Interest is driven by demographics and varies over time. All our brokers have different targets and consumers they want to reach. Crypto has been popular over the last two years, but will likely be less so over the next two.
Now it seems single stocks for companies IPO’ing are in vogue. But the main point is that normally, when you contract to consume market data for your CFD, you also need to find someone who will provide liquidity. It’s normally a different company.
When you contract with our group, we do the market data and legal reporting, so you are contracting with the group that provides the underlying liquidity so you can actually trade those things. This is quite uncommon. We can facilitate the trading based on the price we provide.
Your liquidity is provided by CFH Clearing. If I’m a broker and I use CFH as my liquidity provider, how much of that liquidity is from CFH’s own market-making vs. other companies?
Liquidity is provided by a combination of CFH Clearing and TradeTech Alpha. If you’re looking for a market-made price from a market maker who creates a price based on broker needs, you’ll use TradeTech Alpha. If you want a clearer who has a relationship with tier 1 banks and can give you access to them, you can trade with CFH. That’s why we offer all these things together as one.
TradeTech offers a broad set of solutions and products. Are there any at the moment that you see particular demand for? Why do you think they are more in demand?
The industry is at an inflection point right now. There is a lot of competition, and rules and regulations are changing for a variety of markets around the world. Brokers who are worried about their bottom lines are looking to be as efficient as possible.
Meanwhile, people are coming under pressure in terms of market data and technology, like CRM, marketing tools, client acquisition analysis, and required regulatory reporting. People ask about our tech solutions as we provide support for all of this.
We regularly hear that ESMA is making life very hard for brokers. As an LP and tech provider, you are upstream from them. Are you feeling the pinch?
I don’t think we’re feeling the pinch, but we are seeing the pinch. We’re seeing how that is affecting brokers, and so we’re trying to help existing and new partners to spend less to accomplish their goals. We offer solutions by listening to our clients rather than giving a hard-sell. We are trying to help brokers succeed in these challenging markets.

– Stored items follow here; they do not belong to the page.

Definition parseServerHandshake (v : value) : exc js_error value :=
  '(result, t) ← frame v;
  if decide (t = "welcome") then
    _ ← frameVersion (field "v" result) from_application;
    _ ← parseAuthenticationDescriptor result ["v"; "t"; "clientSessionId"; "authEpoch"];
    _ ← boundedString (field "clientSessionId" result) "clientSessionId" MAX_SESSION_ID_LENGTH;
    _ ← nonNegativeInteger (field "authEpoch" result) "authEpoch"; Ret v
  else if decide (t = "err") then _ ← connectionError result; Ret v
  else malformed "a server frame before the welcome must be a welcome or a connection error".

Definition parseClientMessage (v : value) : exc js_error value :=
  '(result, t) ← frame v;
  let id name := protocolId (field "id" result) name in
  let ref := boundedString (field "ref" result) "ref" MAX_REFERENCE_LENGTH in
  let args := payload (field "args" result) "args" in
  _ ← (if decide (t = "hello") then malformed "hello has already been received"
       else if decide (t = "auth") then
         _ ← exactFields result ["t"; "attemptId"; "credential"] [];
         _ ← protocolId (field "attemptId" result) "attemptId";
         parseCredential (field "credential" result)
       else if decide (t = "sub") then
         _ ← exactFields result ["t"; "id"; "ref"; "args"] ["cursor"];
         _ ← id "subscription id"; _ ← ref; _ ← args;
         (if hasOwn result "cursor" then _ ← parseSubscriptionCursor (field "cursor" result); Ret tt else Ret tt)
       else if decide (t = "unsub") then
         _ ← exactFields result ["t"; "id"] []; _ ← id "subscription id"; Ret tt
       else if decide (t = "reset") then
         _ ← exactFields result ["t"; "id"; "cursor"] []; _ ← id "subscription id";
         _ ← parseSubscriptionCursor (field "cursor" result); Ret tt
       else if decide (t = "q" \/ t = "p") then
         _ ← exactFields result ["t"; "id"; "ref"; "args"] []; _ ← id "request id"; _ ← ref; _ ← args; Ret tt
       else if decide (t = "cancel") then
         _ ← exactFields result ["t"; "id"] []; _ ← id "request id"; Ret tt
       else if decide (t = "m") then
         _ ← exactFields result ["t"; "id"; "ref"; "args"; "mutationRequestId"; "issuedAt"] [];
         _ ← id "request id"; _ ← ref; _ ← args;
         uuid ← boundedString (field "mutationRequestId" result) "mutationRequestId" 36;
         _ ← guard (uuidV7_test uuid) "mutationRequestId must be UUIDv7";
         _ ← nonNegativeInteger (field "issuedAt" result) "issuedAt"; Ret tt
       else if decide (t = "channel_join") then
         _ ← exactFields result ["t"; "id"; "ref"; "args"] ["room"];
         _ ← id "channel id"; _ ← ref; _ ← args;
         (if hasOwn result "room" then _ ← payload (field "room" result) "room"; Ret tt else Ret tt)
       else if decide (t = "channel_leave") then
         _ ← exactFields result ["t"; "id"] []; _ ← id "channel id"; Ret tt
       else if decide (t = "channel_send") then
         _ ← exactFields result ["t"; "id"; "event"; "payload"] []; _ ← id "channel id";
         _ ← boundedString (field "event" result) "channel event" MAX_REFERENCE_LENGTH;
         _ ← payload (field "payload" result) "channel payload"; Ret tt
       else if decide (t = "ping") then exactFields result ["t"] []
       else malformed "unknown client frame type" : exc js_error unit);
  Ret v.

(** The kind of the call an answer is for, and what must be present for it. *)
Definition parseAnswer (result : list (string * value)) (body message : string) : exc js_error unit :=
  let kind := field "kind" result in
  if decide (kind = VStr "mutation") then
    _ ← exactFields result ["t"; "id"; "kind"; body; "receipt"] [];
    parseMutationReceipt (field "receipt" result)
  else if decide (kind = VStr "query" \/ kind = VStr "procedure") then
    exactFields result ["t"; "id"; "kind"; body] []
  else malformed message.

Definition parseServerMessage (v : value) : exc js_error value :=
  '(result, t) ← frame v;
  let id name := protocolId (field "id" result) name in
  let epoch := nonNegativeInteger (field "authEpoch" result) "authEpoch" in
  _ ← (if decide (t = "welcome") then malformed "welcome has already been received"
       else if decide (t = "auth") then
         _ ← parseAuthenticationDescriptor result ["t"; "attemptId"; "authEpoch"];
         _ ← protocolId (field "attemptId" result) "attemptId"; _ ← epoch; Ret tt
       else if decide (t = "transition") then
         _ ← exactFields result ["t"; "id"; "transition"] []; _ ← id "subscription id";
         parseSubscriptionTransition (field "transition" result)
       else if decide (t = "event") then
         _ ← exactFields result ["t"; "id"; "event"] []; _ ← id "subscription id";
         parseLiveEvent (field "event" result)
       else if decide (t = "ok") then
         _ ← parseAnswer result "value" "unknown ok frame kind"; _ ← id "request id";
         _ ← payload (field "value" result) "result value"; Ret tt
       else if decide (t = "app_err") then
         _ ← parseAnswer result "error" "unknown application-error frame kind"; _ ← id "request id";
         parseApplicationError (field "error" result)
       else if decide (t = "channel_ready") then
         _ ← exactFields result ["t"; "id"; "authEpoch"] []; _ ← id "channel id"; _ ← epoch; Ret tt
       else if decide (t = "channel_event") then
         _ ← exactFields result ["t"; "id"; "event"; "payload"] []; _ ← id "channel id";
         _ ← boundedString (field "event" result) "channel event" MAX_REFERENCE_LENGTH;
         _ ← payload (field "payload" result) "channel payload"; Ret tt
       else if decide (t = "channel_rejected") then
         _ ← exactFields result ["t"; "id"; "authEpoch"; "error"] []; _ ← id "channel id"; _ ← epoch;
         parseApplicationError (field "error" result)
       else if decide (t = "err") then parseErrorMessage result
       else if decide (t = "pong") then exactFields result ["t"] []
       else malformed "unknown server frame type" : exc js_error unit);
  Ret v.

Definition parseSseMessage (v : value) : exc js_error value :=
  '(result, t) ← frame v;
  _ ← frameVersion (field "v" result) from_application;
  _ ← (if decide (t = "sse_chunk") then
         _ ← exactFields result ["v"; "t"; "seq"; "proof"; "value"] [];
         _ ← payload (field "value" result) "SSE chunk value"; Ret tt
       else if decide (t = "sse_done") then exactFields result ["v"; "t"; "seq"; "proof"] []
       else if decide (t = "sse_error") then
         _ ← exactFields result ["v"; "t"; "seq"; "proof"; "outcome"] [];
         _ ← parseOutcome (field "outcome" result); Ret tt
       else malformed "unknown SSE frame type" : exc js_error unit);
  _ ← positiveSafeInteger_field (field "seq" result) "SSE sequence";
  _ ← boundedString (field "proof" result) "SSE proof" MAX_SSE_TOKEN_LENGTH; Ret v.
(* ===== verification/ProtocolSound.v ===== *)
(** Soundness of the frame decoders: what they accept is a message of the typed
    contract, field for field. *)
From S2P Require Import Prelude Errors Value StableEncode Protocol ProtocolProps.
Local Open Scope string_scope.
Local Open Scope list_scope.

(** ** Objects with one optional field *)

Lemma obj_same_opt {A} (g : A -> value) f (fixed : list (string * value)) k (o : option A) :
  js (VObj f) -> bool_decide (NoDup (fixed.*1 ++ [k])) = true ->
  exactFields f (fixed.*1) [k] = Ret tt ->
  Forall (fun p => same (field p.1 f) p.2) fixed ->
  (opt_field k g o).*1 = (if decide (k ∈ f.*1) then [k] else []) ->
  Forall (fun p => same (field p.1 f) p.2) (opt_field k g o) ->
  same (VObj f) (VObj (fixed ++ opt_field k g o)).
Proof.
  intros Hj Hn Hex Hf Ho Hfo.
  assert (Hk : f.*1 ≡ₚ fixed.*1 ++ (opt_field k g o).*1).
  { rewrite Ho. etrans; [eapply (exact_keys_opt f _ _ (proj1 Hj) Hn Hex)|].
    by rewrite filter_one, filter_nil, app_nil_r. }
  apply obj_same.
  - by rewrite fmap_app.
  - rewrite fmap_app, <-Hk. apply Hj.
  - by rewrite Forall_app.
Qed.

(** An object whose fields are split between a frame and what it carries. *)
Lemma obj_same_split f (g : list (string * value)) keys :
  js (VObj f) -> keys ≡ₚ g.*1 -> bool_decide (NoDup (g.*1)) = true ->
  exactFields f keys [] = Ret tt -> Forall (fun p => same (field p.1 f) p.2) g -> same (VObj f) (VObj g).
Proof.
  intros Hj Hp Hn Hex Hf. apply obj_same; [|by apply bool_decide_eq_true in Hn|done].
  rewrite <-Hp. apply exact_keys; [apply Hj| |done]. rewrite bool_decide_eq_true, Hp.
  by apply bool_decide_eq_true in Hn.
Qed.

(** ** What the frames carry *)

Lemma parseSubscriptionTransition_sound v u :
  js v -> parseSubscriptionTransition v = Ret u ->
  exists t, transition_ok t /\ same v (transition_value t).
Proof.
  intros Hj H. unfold parseSubscriptionTransition in H. checks.
  repeat case_decide; checks; the_object "kind"; nested.
  - match goal with H1 : same (field "from" x) (nullable_value ?c), H2 : same (field "to" x) (cursor_value ?d) |- _ =>
      exists (TReset c d (field "value" x)) end. split; [done|]. same_object.
  - match goal with H : advances ?c ?d |- _ => exists (TUpdate c d (field "value" x)) end.
    split; [done|]. same_object.
  - match goal with H : advances ?c ?d |- _ => exists (TCheckpoint c d) end. split; [done|]. same_object.
  - match goal with H : stays ?c ?d |- _ => exists (TResume c d) end. split; [done|]. same_object.
  - match goal with H : parseOutcome _ = _ |- _ =>
      apply parseOutcome_sound in H as (o & Ho & <- & Hos); [|by apply js_field] end.
    match goal with H1 : same (field "from" x) (cursor_value ?c), H2 : same (field "to" x) (cursor_value ?d) |- _ =>
      exists (TRevoked c d o) end.
    split; [split_and!; try done; by apply isAuthFailure_spec|]. same_object.
  - match goal with H1 : same (field "from" x) (nullable_value ?c), H2 : same (field "to" x) (cursor_value ?d),
                    H3 : same (field "error" x) (error_value ?e) |- _ => exists (TApplicationError c d e) end.
    split; [|same_object]. split_and!; [|done|done]. destruct x1; [|done]. nested. done.
Qed.

Lemma parseLiveEventCursor_sound v u :
  js v -> parseLiveEventCursor v = Ret u -> exists c, event_cursor_ok c /\ same v (event_cursor_value c).
Proof.
  intros Hj H. unfold parseLiveEventCursor in H. checks. the_object "generation".
  exists (MkEventCursor x1 x2 x3). split; [done|]. same_object.
Qed.

Lemma parseLiveEvent_sound v u :
  js v -> parseLiveEvent v = Ret u -> exists e, event_ok e /\ same v (event_value e).
Proof.
  intros Hj H. unfold parseLiveEvent in H. checks.
  repeat case_decide; checks; the_object "kind";
    match goal with H : parseLiveEventCursor _ = _ |- _ =>
      apply parseLiveEventCursor_sound in H as (c & Hc & Hcs); [|by apply js_field] end.
  - exists (EventRow c (field "row" x)). split; [done|]. same_object.
  - match goal with H : _ \/ _ |- _ => destruct H end;
      [exists (EventGap c)|exists (EventReset c)]; (split; [done|]); same_object.
Qed.

Lemma id_ok_positive n : id_ok n -> exists z, num_integer n = Some z /\ (0 < z)%Z.
Proof.
  unfold id_ok, int_field, num_safe_integer. destruct (num_integer n) as [z|]; [|done].
  case_decide; [|done]. rewrite andb_true_iff, !bool_decide_eq_true. intros. exists z. split; [done|lia].
Qed.

Lemma parseObligations_sound items u : forall unique,
  parseObligations unique items = Ret u ->
  exists ids, items = VNum <$> ids /\ Forall id_ok ids /\ NoDup ids /\ (forall n, n ∈ ids -> n ∉ unique).
Proof.
  induction items as [|item items IH]; cbn; intros unique H.
  - exists []. split_and!; [done|done|by apply NoDup_nil_2|]. by intros n ?%not_elem_of_nil.
  - exc_inv. apply protocolId_ret in H as (n & -> & -> & Hn). case_decide; [discriminate|].
    apply IH in H0 as (ids & -> & Hids & Hnd & Hdis). exists (n :: ids). split_and!; [done|by constructor| |].
    + apply NoDup_cons. split; [|done]. intros Hin. apply (Hdis _ Hin). apply list_elem_of_here.
    + intros m [->|Hm]%elem_of_cons; [done|]. intros Hu. apply (Hdis _ Hm). by apply list_elem_of_further.
Qed.

Lemma parseMutationReceipt_sound v u :
  js v -> parseMutationReceipt v = Ret u -> exists r, receipt_ok r /\ same v (receipt_value r).
Proof.
  intros Hj H. unfold parseMutationReceipt in H. checks. the_object "durability".
  destruct (field "obligations" x) as [| | | | | | |items| |] eqn:Eo; try discriminate.
  case_decide as Hlen; [discriminate|].
  match goal with H : parseObligations _ _ = _ |- _ =>
    apply parseObligations_sound in H as (ids & -> & Hids & Hnd & _) end.
  exists (MkReceipt x1 x3 x4 (bool_decide (field "replay" x = VStr "replayed")) ids). split.
  - split_and!; cbn; try done. rewrite length_fmap in Hlen. lia.
  - same_object. apply same_field. case_bool_decide; [done|]. by destruct H5.
Qed.

(** ** Frames *)

Lemma frame_ret v result t :
  frame v = Ret (result, t) -> v = VObj result /\ field "t" result = VStr t.
Proof.
  unfold frame. intros H. exc_inv. destruct (field "t" x) as [| | | |s| | | | |] eqn:E; try discriminate.
  injection H0 as -> ->. split; [|done].
  eapply (protocolObject_ret v _ "t"); [done|by do 2 eexists|].
  assert (jmap_get "t" result <> None) as Hs by (unfold field in E; by destruct (jmap_get "t" result)).
  destruct (decide ("t" ∈ result.*1)) as [|Hn]; [done|]. by apply jmap_get_None in Hn.
Qed.

(** The frame a message decoder read. *)
Ltac the_frame :=
  match goal with x : (list (string * value) * string)%type |- _ => destruct x end;
  match goal with H : frame _ = Ret _ |- _ =>
    let Ht := fresh "Ht" in apply frame_ret in H as [-> Ht] end;
  checks; repeat case_decide; checks; subst; checks.

Lemma frameVersion_ret v sender u : frameVersion v sender = Ret u -> v = VStr ACKERDB_VERSION.
Proof. unfold frameVersion. intros H. exc_inv. apply boundedString_ret in H as [-> _]. by case_decide; subst. Qed.

(** The receipt of what a mutation answers, and the kind of any other answer. *)
Lemma parseAnswer_sound f body message u :
  js (VObj f) -> parseAnswer f body message = Ret u ->
  (exists k, field "kind" f = kind_value k /\ exactFields f ["t"; "id"; "kind"; body] [] = Ret tt) \/
  (exists r, field "kind" f = VStr "mutation" /\ receipt_ok r /\
     same (field "receipt" f) (receipt_value r) /\ exactFields f ["t"; "id"; "kind"; body; "receipt"] [] = Ret tt).
Proof.
  intros Hj H. unfold parseAnswer in H. repeat case_decide; checks.
  - apply parseMutationReceipt_sound in H1 as (r & Hr & Hs); [|by apply js_field].
    right. by exists r.
  - left. match goal with H : _ \/ _ |- _ => destruct H as [E|E] end.
    + by exists a_query.
    + by exists a_procedure.
Qed.
Lemma outcome_code_string_inj c c' : outcome_code_string c = outcome_code_string c' -> c = c'.
Proof. destruct c, c'; by intros [=]. Qed.
Lemma resource_class_string_inj c c' : resource_class_string c = resource_class_string c' -> c = c'.
Proof. destruct c, c'; by intros [=]. Qed.
Lemma durability_string_inj c c' : durability_string c = durability_string c' -> c = c'.
Proof. destruct c, c'; by intros [=]. Qed.

Lemma outcome_code_ok c name :
  enumValue (VStr (outcome_code_string c)) name OUTCOME_CODES outcome_code_string = Ret c.
Proof. apply enumValue_ok; [apply outcome_code_string_inj|]. destruct c; in_list. Qed.
Lemma resource_class_ok c name :
  enumValue (VStr (resource_class_string c)) name RESOURCE_CLASSES resource_class_string = Ret c.
Proof. apply enumValue_ok; [apply resource_class_string_inj|]. destruct c; in_list. Qed.
Lemma durability_ok c name :
  enumValue (VStr (durability_string c)) name DURABILITY_POLICIES durability_string = Ret c.
Proof. apply enumValue_ok; [apply durability_string_inj|]. destruct c; in_list. Qed.

Lemma retry_after_count n : int_field (VNum n) 0 (Some MAX_RETRY_AFTER_MS) = true -> count_ok n.
Proof.
  unfold count_ok, int_field. destruct (num_safe_integer n); [|done].
  rewrite andb_true_r, andb_true_iff. tauto.
Qed.

Lemma frameVersion_ok sender : frameVersion (VStr ACKERDB_VERSION) sender = Ret tt.
Proof. reflexivity. Qed.

(** Read the object a value is the same as, and the values of its fields. *)
Ltac read_object :=
  match goal with
  | H : same ?v (VObj ?g) |- _ =>
      let f := fresh "f" in let Hk := fresh "Hkeys" in let Hf := fresh "Hfields" in
      destruct (obj_fields v g H) as (f & -> & Hk & Hf); [vm_compute; reflexivity|];
      cbn [fmap list_fmap fst app opt_field] in Hk; cbn [app opt_field] in Hf;
      repeat (apply Forall_cons in Hf; let Hx := fresh "Hx" in destruct Hf as [Hx Hf]; cbn [fst snd] in Hx);
      clear Hf H;
      repeat match goal with
      | Hx : same (field _ f) ?w |- _ => apply same_atom_eq in Hx; [|reflexivity]
      end
  end.

(** One check of a decoder on an object so read. *)
Ltac step :=
  match goal with
  | |- context [exactFields ?f _ _] =>
      erewrite (exactFields_perm f); [|eassumption|vm_compute; reflexivity|vm_compute; reflexivity]
  | |- context [hasOwn ?f ?k] => erewrite (hasOwn_perm f _ k); [|eassumption|vm_compute; reflexivity]
  | H : field ?k ?f = _ |- context [field ?k ?f] => rewrite H
  | |- context [boundedString (VStr _) _ _] => rewrite boundedString_ok by done
  | |- context [protocolId (VNum _) _] => rewrite protocolId_ok by done
  | |- context [positiveSafeInteger_field (VNum _) _] => rewrite positiveSafeInteger_field_ok by done
  | |- context [nonNegativeInteger (VNum _) _] => rewrite nonNegativeInteger_ok by done
  | |- context [nonNegativeBigint (VBig _) _] => rewrite nonNegativeBigint_ok by (done || lia)
  | |- context [enumValue (VStr (outcome_code_string _)) _ _ _] => rewrite outcome_code_ok
  | |- context [enumValue (VStr (resource_class_string _)) _ _ _] => rewrite resource_class_ok
  | |- context [enumValue (VStr (durability_string _)) _ _ _] => rewrite durability_ok
  | |- context [frameVersion (VStr ACKERDB_VERSION) _] => rewrite frameVersion_ok
  | H : same (field ?k ?f) ?w |- context [payload (field ?k ?f) _] => rewrite (payload_ok _ _ _ H) by done
  | |- context [guard ?b _] => rewrite (guard_ok b) by done
  | |- context [decide (?a = ?a)] => rewrite (decide_True (P := a = a)) by done
  | |- context [decide (?a = ?b)] => rewrite (decide_False (P := a = b)) by done
  | |- context [decide (?a = ?b \/ ?a = ?c)] =>
      first [rewrite (decide_True (P := a = b \/ a = c)) by auto
            |rewrite (decide_False (P := a = b \/ a = c)) by (intros [|]; discriminate)]
  | |- context [bool_decide (?a = ?a)] => rewrite (bool_decide_eq_true_2 (a = a)) by done
  end; cbn [mbind exc_bind protocolObject app].

Ltac steps := cbn [mbind exc_bind protocolObject app]; repeat step.

Lemma parseCredential_complete v c :
  same v (credential_value c) -> credential_ok c -> parseCredential v = Ret tt.
Proof.
  intros Hs Hok. unfold parseCredential. destruct c as [|token]; cbn in Hs; read_object.
  - steps. done.
  - destruct Hok as [? Hb]. steps. rewrite bool_decide_eq_true_2 by done. steps. done.
Qed.

Lemma parseCredentialProvenance_complete v p :
  same v (provenance_value p) -> provenance_ok p -> parseCredentialProvenance v = Ret tt.
Proof.
  intros Hs [? ?]. unfold parseCredentialProvenance, provenance_value in *. read_object. steps. done.
Qed.

Lemma parseCredentialTtl_complete f ttl :
  field "credentialTtlMs" f = ttl_value ttl -> ttl_ok ttl -> parseCredentialTtl f = Ret tt.
Proof. intros Hf Hok. unfold parseCredentialTtl. rewrite Hf. destruct ttl; cbn [ttl_value]; steps; done. Qed.

Lemma ttl_same v ttl : same v (ttl_value ttl) -> v = ttl_value ttl.
Proof. intros Hs. apply (same_atom_eq _ _ Hs). by destruct ttl. Qed.

(** The descriptor of a principal, inside the frame that carries it. *)
Lemma parseAuthenticationDescriptor_complete f frameFields d :
  f.*1 ≡ₚ frameFields ++ (descriptor_fields d).*1 ->
  Forall (fun p => same (field p.1 f) p.2) (descriptor_fields d) -> descriptor_ok d ->
  parseAuthenticationDescriptor f frameFields = Ret tt.
Proof.
  intros Hk Hf Hok.
  assert (Hex : exactFields f (frameFields ++ (descriptor_fields d).*1) [] = Ret tt).
  { apply exactFields_ret. split; intros k; rewrite Hk; auto. }
  unfold parseAuthenticationDescriptor. destruct d as [|identity p ttl|p ttl];
    cbn [descriptor_fields fmap list_fmap fst] in *; repeat rewrite Forall_cons in Hf; cbn [fst snd] in Hf.
  - destruct Hf as [Hx%same_atom_eq _]; [|done]. steps. done.
  - destruct Hf as (Hx%same_atom_eq & Hi%same_atom_eq & Hp & Ht & _); [|done..].
    destruct Hok as (Hid & Hpo & Hto). steps. rewrite Hex. cbn [mbind exc_bind].
    rewrite guard_ok by (by rewrite bool_decide_eq_true). cbn [mbind exc_bind].
    rewrite (parseCredentialProvenance_complete _ _ Hp Hpo). cbn [mbind exc_bind].
    eapply parseCredentialTtl_complete; [by apply ttl_same|done].
  - destruct Hf as (Hx%same_atom_eq & Hp & Ht & _); [|done..].
    destruct Hok as (Hpo & Hto). steps. rewrite Hex. cbn [mbind exc_bind].
    rewrite (parseCredentialProvenance_complete _ _ Hp Hpo). cbn [mbind exc_bind].
    eapply parseCredentialTtl_complete; [by apply ttl_same|done].
Qed.

(** The checks on the optional fields an outcome has. *)
Lemma parseOutcome_complete v o :
  same v (outcome_value o) -> outcome_ok o -> parseOutcome v = Ret (out_code o).
Proof.
  intros Hs (Hm & Hra & Hc & Hcr). unfold parseOutcome, outcome_value in *.
  destruct o as [code b msg ra res com];
    cbn [out_code out_retryable out_message out_retryAfterMs out_resource out_committed] in *.
  destruct com.
  - assert (code = convergence_unavailable) as -> by tauto. specialize (Hcr eq_refl) as ->.
    destruct ra as [n|]; [by destruct (Hra n eq_refl)|].
    destruct res as [r|]; read_object; steps; done.
  - assert (Hn : code <> convergence_unavailable) by (intros E; by apply Hc in E).
    destruct ra as [n|]; [destruct (Hra n eq_refl) as [Hi ->]; pose proof (retry_after_count n Hi)|];
      destruct res as [r|]; read_object; steps; rewrite bool_decide_eq_false_2 by done; steps; done.
Qed.

Lemma parseApplicationError_complete v e :
  same v (error_value e) -> error_ok e -> parseApplicationError v = Ret tt.
Proof.
  intros Hs (Hc & Hb & Hst). unfold parseApplicationError, error_value in *. read_object. steps. done.
Qed.

Lemma parseSubscriptionCursor_complete v c :
  same v (cursor_value c) -> cursor_ok c -> parseSubscriptionCursor v = Ret c.
Proof.
  intros Hs (Hg & Hv & He & Hi). unfold parseSubscriptionCursor, cursor_value in *. read_object. steps.
  by destruct c.
Qed.

Lemma parseNullableCursor_complete v c :
  same v (nullable_value c) -> match c with Some c => cursor_ok c | None => True end ->
  parseNullableCursor v = Ret c.
Proof.
  intros Hs Hok. unfold parseNullableCursor. destruct c as [c|]; cbn in Hs.
  - rewrite decide_False by (intros ->; inversion Hs; subst; done).
    by rewrite (parseSubscriptionCursor_complete _ _ Hs Hok).
  - apply same_atom_eq in Hs; [|done]. by rewrite decide_True.
Qed.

Many retail trading executives are very pessimistic about the future of CFD trading. In the market itself, we see more and more people going to far-flung corners of the earth to run high leverage brokerage outfits, which doesn’t seem like a viable, long-term business model. How does TradeTech see things panning out?
As I have been in the industry since the mid-90s, my opinion is different from a lot of executives and brokers. There has always been something in flux in the last 25 years, and I imagine it will continue this way. What I don’t think will ever change is peoples’ desire to speculate on the financial markets. Markets are exciting and fast-paced, and it’s something that people want to do.
I think what has happened is brokers have adapted to the current paradigm they are in. Some may get shaken out of the industry, some may change their commercial models, but if you are running a business, know your identity, know your targets, and you’re good at it, you’ll be fine. The business is certainly not as forgiving as it used to be – that happens as markets mature. But if you bear this in mind and be prudent in what you’re doing, it will not be a problem.